COURT FILE NO.: DC-08-0092-00
DATE: 20090325
SUPERIOR COURT OF JUSTICE – ONTARIO
DIVISIONAL COURT
RE: Gorush Inc. v. Direcpay Merchant Services Inc. et al.
BEFORE: Ricchetti, J.
COUNSEL: C. Wetmore, for the Plaintiff V. Opara, for the Defendants
ENDORSEMENT
[1] This is a motion by the Plaintiff for the enforcement of an alleged settlement entered into between counsel for the parties.
[2] The Plaintiff brought a claim in Small Claims Court against the Defendants.
[3] The action was heard by Justice Bobesich on November 19, 2008.
[4] The endorsement of Justice Bobesich states that the Plaintiff was awarded “nil” plus $2,610 in costs against the Defendant Direcpay. Costs to the Defendant Kanu were fixed at $100. There is a dispute between the parties as to whether this was intended or Justice Bobesich simply made a typographical error as to who was to pay costs. However, the endorsement has not been varied or amended. Fortunately, I do not have to decide the issue.
[5] On December 17, 2008 the Plaintiff served a Notice of Appeal.
[6] On the same day, Mr. Valitutti counsel for the Plaintiff wrote to Mr. Zavet offering to settle the appeal on the basis that the parties “walk away” from all claims against each other including costs. A response was requested before January 9, 2009 at which time the Plaintiff would order the transcripts of the trial and thereby incur further costs.
[7] Mr. Valitutti followed up with Mr. Zavet on January 14, 2009. There was no agreement as Mr. Zavet did not have instructions as his clients were out of town. Mr. Zavet was pessimistic his clients would agree to the proposed agreement but Mr. Zavet would speak with his clients.
[8] Mr. Valitutti proceeded to order the transcripts on January 22, 2009. Later on the same day, Mr. Valitutti followed up with Mr. Zavet on the proposed offer.
The Plaintiff’s Position
[9] Mr. Valitutti states in his affidavit that Mr. Zavet advised his clients were prepared to “walk away” given the minimal amount involved, $2710. Mr. Valitutti advised Mr. Zavet that he needed to obtain instructions since the transcripts had already been ordered.

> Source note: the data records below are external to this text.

Lemma triggers_for_ext (cat cat' : pg_catalog) (tbl : string) (op : tg_op) :
  pg_trigger cat = pg_trigger cat' ->
  triggers_for cat tbl op = triggers_for cat' tbl op.
Proof. intros H. unfold triggers_for. now rewrite H. Qed.

Lemma fire_all_ext (cat cat' : pg_catalog) (db : database) (tg1 tg2 : tg_data)
  (ts : list trigger) :
  (forall t, In t ts ->
             fire_trigger cat db tg1 t = fire_trigger cat' db tg2 t) ->
  fire_all cat db tg1 ts = fire_all cat' db tg2 ts.
Proof.
  induction ts as [|t ts IH]; intros H; simpl; [reflexivity |].
  rewrite (H t (or_introl eq_refl)), IH; [reflexivity |].
  intros u Hu. apply H. now right.
Qed.

Lemma in_triggers_for_event (cat : pg_catalog) (tbl : string) (op : tg_op)
  (t : trigger) :
  In t (triggers_for cat tbl op) ->
  In t (pg_trigger cat) /\ mem_op op (tgevent t) = true.
Proof.
  intros H. split.
  - now apply in_triggers_for in H.
  - now apply in_triggers_for_op in H.
Qed.

(** Two catalogues with the same triggers, which resolve the procedures of
    those triggers alike, send the same notifications. *)
Lemma fire_ext (cat cat' : pg_catalog) :
  pg_trigger cat = pg_trigger cat' ->
  (forall t, In t (pg_trigger cat') ->
             find_proc (tgfoid t) cat = find_proc (tgfoid t) cat') ->
  forall db tbl op tg, fire cat db tbl op tg = fire cat' db tbl op tg.
Proof.
  intros Ht Hp db tbl op tg. unfold fire.
  rewrite (triggers_for_ext cat cat' tbl op Ht).
  apply fire_all_ext. intros t Hin.
  apply in_triggers_for_event in Hin as [Hin _].
  unfold fire_trigger. now rewrite (Hp t Hin).
Qed.

Lemma registered_triggers_call_registered_procs :
  forallb (fun t => existsb (fun p => String.eqb (proname p) (tgfoid t))
                            (pg_proc registered))
          (pg_trigger registered) = true.
Proof. vm_compute. reflexivity. Qed.

(** X18: on a catalogue whose triggers all go by registered names (a new
    database, or one that was registered before) [register_all_triggers]
    leaves a catalogue that notifies every mutation as the catalogue of an
    empty database does, whatever procedures and views were there. *)
Theorem X18_registration_notifies_alike_on_any_catalogue :
  forall cat : pg_catalog,
    (forall u, In u (pg_trigger cat) ->
               existsb (fun t => same_trig t u) (pg_trigger registered)
               = true) ->
    exists cat1 : pg_catalog,
      register_all_triggers cat = Ok cat1
      /\ forall db tbl op tg,
           fire cat1 db tbl op tg = fire registered db tbl op tg.
Proof.
  intros cat Hknown. eexists. split; [apply register_all_triggers_spec |].
  apply fire_ext; cbn [pg_proc pg_trigger pg_views].
  - rewrite (install_spec same_trig same_trig_sym _
               registered_triggers_distinct).
    rewrite filter_nil_when; [reflexivity |].
    intros u Hu. now rewrite (Hknown u Hu).
  - intros t Ht. unfold find_proc. cbn [pg_proc].
    rewrite (install_spec same_proc same_proc_sym _
               registered_procs_distinct).
    rewrite find_app, find_filter_none; [reflexivity |].
    intros q Hq. apply String.eqb_eq in Hq.
    pose proof registered_triggers_call_registered_procs as Hall.
    rewrite forallb_forall in Hall. specialize (Hall t Ht).
    apply existsb_exists in Hall as (p & Hp & Hname).
    apply negb_false_iff, existsb_exists. exists p. split; [exact Hp |].
    unfold same_proc. apply String.eqb_eq in Hname.
    rewrite Hq, Hname. apply String.eqb_refl.
Qed.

[10] Mr. Zavet advised that if the Plaintiff was agreeable to the terms, Mr. Valitutti was to prepare and forward to Mr. Zavet draft Minutes of Settlement. Mr. Valitutti proceeded to cancel the ordered transcripts.
[11] Mr. Valitutti obtained the instructions and confirmed the settlement to Mr. Zavet in an email dated January 23, 2009 which states in its entirety:
“Further to our conversation yesterday afternoon, I confirm that the parties have agreed to settle the matter on a “walk away” basis. I am in the midst of preparing Minutes of Settlement and will provide a copy to your for your review and comment shortly.”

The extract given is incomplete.